De Engel van Doel ( L’ange de Doel ) de Tom Fassaert, est un documentaire sur la mort lente d’une ville, Doel, un polder gagné sur la mer, qui au bout de deux siècles, ans doit être immergé à cause de l’extension du port d’Anvers. Une vieille dame, la grand-mère du réalisateur, résiste. Tantôt épouvantail tantôt dame élégante pour rendre visite au maire afin qu’il change ses décisions, elle est émouvante dans sa fidélité à ses poules et ses chats et n’arrive pas à se chercher une maison ailleurs quand il est encore temps.
Viva Riva ! de Djo Tunda Wa Munga (Congo, France, Belgique), aux antipodes du documentaire en noir et blanc, contemplatif et mélancolique sur Doel, déborde d’énergie et de couleurs.
Riva a travaillé en Angola, voudrait revoir sa mère et lui donner de l’argent pour qu’elle soit fière de lui. En fait, l’exploitation dont il était l’objet a détruit sa conscience et son seul but est de s’éclater et de participer enfin aux menus trafics de ses patrons. L’argent gagné ainsi va sceller son destin, et ses combines pour s’approprier le contrôle du trafic de fuel et de l’essence vont échouer.
Riva ne vivra pas, mais les enfants de la rue vont peut-être tirer une leçon de ce carnage et continuer à grandir en évitant les dérapages criminels des adultes. Swans de Hugo Vieira da Silva, hypnotise assez vite.
L’ennui, c’est que l’histoire que le film veut raconter malgré tout ne nous parle pas, alors que le dispositif esthétique aurait suffi à retenir notre attention. Une mère mourante, le père et le fils, accourus à son chevet, l’entourent à leur façon. Le désespoir de leur impuissance les gagne, les éloignant l’un de l’autre pour mieux les rapprocher.
Certaines projections nous ont abîmé les rétines.

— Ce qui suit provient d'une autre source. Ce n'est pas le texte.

(** After the deletion of the condition of a set with others. *)
Definition del_done (s s' : mem) (this a tbl : positive) (m : string -> list pnode) (n : Z) (key : string)
    (x t : bool) (sc : scene_info) (Ls : lists) (at_cond at_bit : nat) : Prop :=
  exists sc' Ls' n', n' <= n /\
    scene_at s' a sc' Ls' /\ consistent sc' Ls' /\ same_scene sc sc' /\
    conds_of (Ls' x t) = delete at_cond (conds_of (Ls x t)) /\
    cond_truths (Ls' x t) = delete at_bit (cond_truths (Ls x t)) /\
    (forall x' t', (x', t') <> (x, t) -> Ls' x' t' = Ls x' t') /\
    table_at char_signed s' this tbl (upd_key m key (del_id (acSceneId sc) (m key))) n' /\
    glob s' = drop_db (glob s).

Lemma del_settled s this a tbl m n key p i b sc Ls x t l1 k l2 n1 nd n2 emptied res h :
  table_at char_signed s this tbl m n -> n < 2 ^ 31 -> find_id (acSceneId sc) (m key) = Some (p, i) ->
  stCondPtr h = i -> deletes s a p b h sc Ls x t l1 k l2 n1 nd n2 -> (2 <= length (pstCond k))%nat ->
  wp (scene_cond_del char_signed (Some this) (Some a) x t key emptied (settle_with x t) res) s (fun r s' =>
    r = res NoErr /\ del_done s s' this a tbl m n key x t sc Ls
      (n_conds l1 + length n1) (n_conds l1 + (length (pstCond k) - 1))).
Proof.
  intros T Hn Hf Hi D H2. pose proof D as [R C Hp Hl Re Hk Hfl Hd]. pose proof Re as [Ha Hlp Hkp Hnp Hs Hns].
  pose proof (del_list _ _ _ _ _ _ _ _ _ _ _ _ _ _ _ D) as Hb. pose proof (sa_scene _ _ _ _ R) as Hac.
  pose proof (co_list _ _ C x t) as Hok. pose proof (without_ok x t _ _ _ _ _ _ _ Hok Hs Hns H2) as Hok'.
  set (l' := without (Ls x t) l1 k l2 n1 n2) in *. set (k' := shrunk k (unlink n1 n2)).
  unfold scene_cond_del. wp_step. eapply wp_load; [exact Hac|reflexivity|]. wp_step.
  eapply wp_mono; [by eapply tab_find_spec|]. intros r s0 [-> ->]. rewrite Hf.
  cbn [fmap option_fmap option_map fst is_null]. cbv zeta. rewrite Hl. unfold via. wp_step. wp_step.
  eapply wp_clist; [exact Hb|]. eapply wp_mono; [by apply (cond_del_some s a p b h sc Ls x t l1 k l2 n1 nd n2 D)|].
  intros r s1 [-> ->]. fold l'. change (NoErr =? NoErr) with true. cbv iota.
  set (s1 := upd b (OList l') (with_glob drop_db s)).
  assert (Hb1 : cells s1 !! b = Some (OList l')) by apply lookup_insert_eq.
  assert (Hpb : p <> b) by congruence.
  assert (Hp1 : cells s1 !! p = Some (OPtrNode h)) by (cbn; by rewrite lookup_insert_ne).
  wp_step. unfold cond_size. cbn [is_null]. wp_step. wp_step. eapply wp_clist; [exact Hb1|]. wp_step.
  unfold l' at 1. rewrite (without_count x t _ _ _ _ _ _ Hok Hs H2). cbv iota. unfold settle_with at 1. wp_step.
  eapply wp_mono; [eapply (set_truth_spec s1 p h b l' x t l1 k' l2); [exact Hp1|congruence|exact Hb1|exact Hkp|exact Hok'|done]|].
  intros r s0 [-> ->]. wp_step. eapply (wp_set_init t _ p h); [exact Hp1|].
  replace (truth (of_bool (comb x (cond_bits k')))) with (comb x (cond_bits k')) by (by destruct (comb _ _)).
  pose proof (scene_at_list _ _ _ _ x t b l' (scene_at_glob drop_db _ _ _ _ R) Hl) as R1. fold s1 in R1.
  pose proof (without_agree x t _ _ _ _ _ _ _ Hok Hs Hns sc Ls eq_refl C H2) as Hag. fold l' in Hag.
  set (Ls1 := upd_pos Ls x t l') in *.
  assert (Hs1 : sets (Ls1 x t) = l1 ++ k' :: l2) by (unfold Ls1; by rewrite upd_pos_same).
  pose proof (init_from_set_spec a x t (stCondPtr h) b Ha ltac:(congruence) s1 sc Ls1 l1 k' l2 R1 Hag Hl Hkp Hs1) as Hini.
  eapply wp_mono; [exact Hini|]. intros r s2 [-> ->]. wp_step.
  pose proof (settled_consistent x t sc Ls1 l1 k' l2 Hag Hs1) as C2.
  pose proof (settled_at a x t b s1 sc Ls1 k' R1 Hl) as R2.
  set (s2 := upd a _ _) in *. set (sc2 := settled_scene x t k' sc Ls1) in *. set (Ls2 := upd_pos Ls1 x t _) in *.
  assert (T2 : table_at char_signed s2 this tbl m n).
  { destruct (sa_lists _ _ _ _ R1 x t) as (b' & Hb' & Hbc). assert (b' = b) as -> by congruence.
    eapply (table_upd _ _ _ _ _ _ a (OScene sc)); [eapply (table_upd _ _ _ _ _ _ b (OList (Ls1 x t)));
      [eapply (table_upd _ _ _ _ _ _ b (OList (Ls x t))); [apply table_glob, T|exact Hb|exact I]|exact Hbc|exact I]| |exact I].
    cbn. rewrite lookup_insert_ne by congruence. apply R1. }
  wp_step. eapply wp_mono; [by eapply tab_del_spec|]. intros r s3 (-> & (G3 & O3 & F3) & n' & Hn' & T3). wp_steps.
  split; [done|]. exists sc2, Ls2, n'. split_and!; [done| |done|done| | | |done|by rewrite G3].
  - destruct (table_hash _ _ _ _ _ _ T2) as [ht Hht].
    assert (Hfr : forall c o, cells s2 !! c = Some o -> scene_obj o -> cells s3 !! c = Some o).
    { intros c o Hc Hso. apply F3; [|done|by destruct o; cbn in Hso]. intros ->. rewrite Hht in Hc.
      injection Hc as <-. by cbn in Hso. }
    eapply scene_at_frame; [exact R2| |].
    + pose proof (sa_scene _ _ _ _ R2) as H. rewrite H. by apply Hfr.
    + intros x' t' c Hc. destruct (sa_lists _ _ _ _ R2 x' t') as (c' & Hc' & Hcc).
      assert (c' = c) as -> by congruence. rewrite Hcc. by apply Hfr.
  - unfold Ls2. rewrite upd_pos_same. unfold conds_of at 1.
    change (sets (settled_list x t k' Ls1)) with (sets (Ls1 x t)). unfold Ls1. rewrite upd_pos_same.
    by apply (without_conds (Ls x t) l1 k l2 n1 nd n2).
  - unfold Ls2. rewrite upd_pos_same. unfold cond_truths at 1.
    change (sets (settled_list x t k' Ls1)) with (sets (Ls1 x t)). unfold Ls1. rewrite upd_pos_same.
    by apply (without_truths (Ls x t) l1 k l2 n1 nd n2).
  - intros x' t' Hne. unfold Ls2, Ls1. by rewrite !upd_pos_other.
Qed.

(** The deletion from the part [x] of the scene, by the condition's type. *)
Definition del_cond (x : bool) (c : cond) : ptr -> ptr -> L Z := fun this sc =>
  match c with
  | CTime t => scene_time_cond_del char_signed x this sc (Some t)
  | CEvent e =>
      if x then scene_event_and_cond_del char_signed this sc (Some e)
      else scene_event_or_cond_del char_signed this sc (Some e)
  end.

(** The manual condition is no condition of the list. *)
Definition listed (x : bool) (c : cond) : Prop :=
  match c with CTime _ => True | CEvent e => x = true \/ strn_eq KEY_MAX_LEN (ecKey e) JSON_VALUE_KEY_MANUAL = false end.

(** The shape the four deletions share. *)
Lemma del_cond_shape x c this a : listed x c -> exists emptied res, res NoErr = NoErr /\
  del_cond x c (Some this) (Some a) =
    scene_cond_del char_signed (Some this) (Some a) x (time_kind c) (cond_key c) emptied (settle_with x (time_kind c)) res.
Proof.
  intros Hc. unfold del_cond. destruct c as [c|e].
  - eexists _, _. split; [|reflexivity]. done.
  - destruct x.
    + eexists _, _. split; [|reflexivity]. done.
    + destruct Hc as [?|Hm]; [done|]. unfold scene_event_or_cond_del. cbn [is_null orb]. rewrite Hm.
      eexists _, _. split; [|reflexivity]. done.
Qed.

(** C40: deleting a condition whose set has others takes it from the list and
    from the table, and brings every level above the conditions into agreement;
    but the truth values of the conditions after it in the set do not move with
    them: it is the last value of the set that goes, so each of these
    conditions gets the value of the one before. *)
Theorem scene_cond_del_shifts_truths s this a tbl m n q p i b sc Ls x l1 k l2 n1 nd n2 h :
  let t := time_kind q in
  table_at char_signed s this tbl m n -> n < 2 ^ 31 -> find_id (acSceneId sc) (m (cond_key q)) = Some (p, i) ->
  stCondPtr h = i -> listed x q -> deletes s a p b h sc Ls x t l1 k l2 n1 nd n2 -> (2 <= length (pstCond k))%nat ->
  wp (del_cond x q (Some this) (Some a)) s (fun r s' =>
    r = NoErr /\ del_done s s' this a tbl m n (cond_key q) x t sc Ls
      (n_conds l1 + length n1) (n_conds l1 + (length (pstCond k) - 1))).
Proof.
  intros t T Hn Hf Hi Hq D H2. destruct (del_cond_shape x q this a Hq) as (emptied & res & Hres & ->).
  eapply wp_mono; [by eapply del_settled|]. by intros r s' [-> ?].
Qed.

Lemma set_truth_gone s p h b l x :
  cells s !! p = Some (OPtrNode h) -> pstCondList (stCondPtr h) = Some b -> cells s !! b = Some (OList l) ->
  (forall c, pCondSetNode (stCondPtr h) = Some c -> c ∉ csAddr <$> sets l) -> is_Some (pCondSetNode (stCondPtr h)) ->
  set_truth x (Some p) s = Fault Dangling.
Proof.
  intros Hp Hl Hb Hk [c Hc]. unfold set_truth, handle. apply fault_after. wp_step. eapply wp_load; [exact Hp|reflexivity|].
  wp_step. apply fault_after. rewrite Hl. eapply wp_clist; [exact Hb|]. apply fault_bind. rewrite Hc. cbn [the_set].
  destruct (split_set c (sets l)) as [[[l1 k] l2]|] eqn:Hsp; [|done].
  apply split_set_Some in Hsp as [Hs Ha]. exfalso. apply (Hk c Hc). rewrite Hs, fmap_app, fmap_cons, Ha, elem_of_app.
  right. by left.
Qed.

Par bonheur, la possibilité de voir tous les films importants d’un des cinéastes japonais contemporains de Gosho et d’Ozu a ravivé notre amour pour le grand écran, le noir et blanc et les visages d’acteurs qui se fondent dans l’incarnation d’une comédie humaine sans âge : la rétrospective consacrée à Shibuya Minoru a tenu toutes ses promesses.
Heike Hurst
Jeune Cinéma 336-337, printemps 2011
1. Panahi et Rasoulof sont condamnés à six ans de prison ferme et à vingt ans d’interdiction de créer, assortis d’une interdiction de quitter le territoire - pour un film qu’ils n’ont pas encore tourné qui devait parler des manifestations réprimées à Téhéran.
2. L’École de Berlin est accusée, selon les trois cinéastes, de se caractériser par la lenteur, l’absence de dialogues, le refus de la dispute amoureuse ou des conflits, une profondeur bien cachée, l’angoisse existentielle, aucun sens de la comédie et un ancrage dans le réel pas toujours visible…
3. Leur correspondance remplit un numéro de la revue Revolver, fondée par Heisenberg (Schläfer et Räuber (Le braqueur) et Hochhäusler, et vaguement inspirée par les Cahiers du Cinéma et Trafic.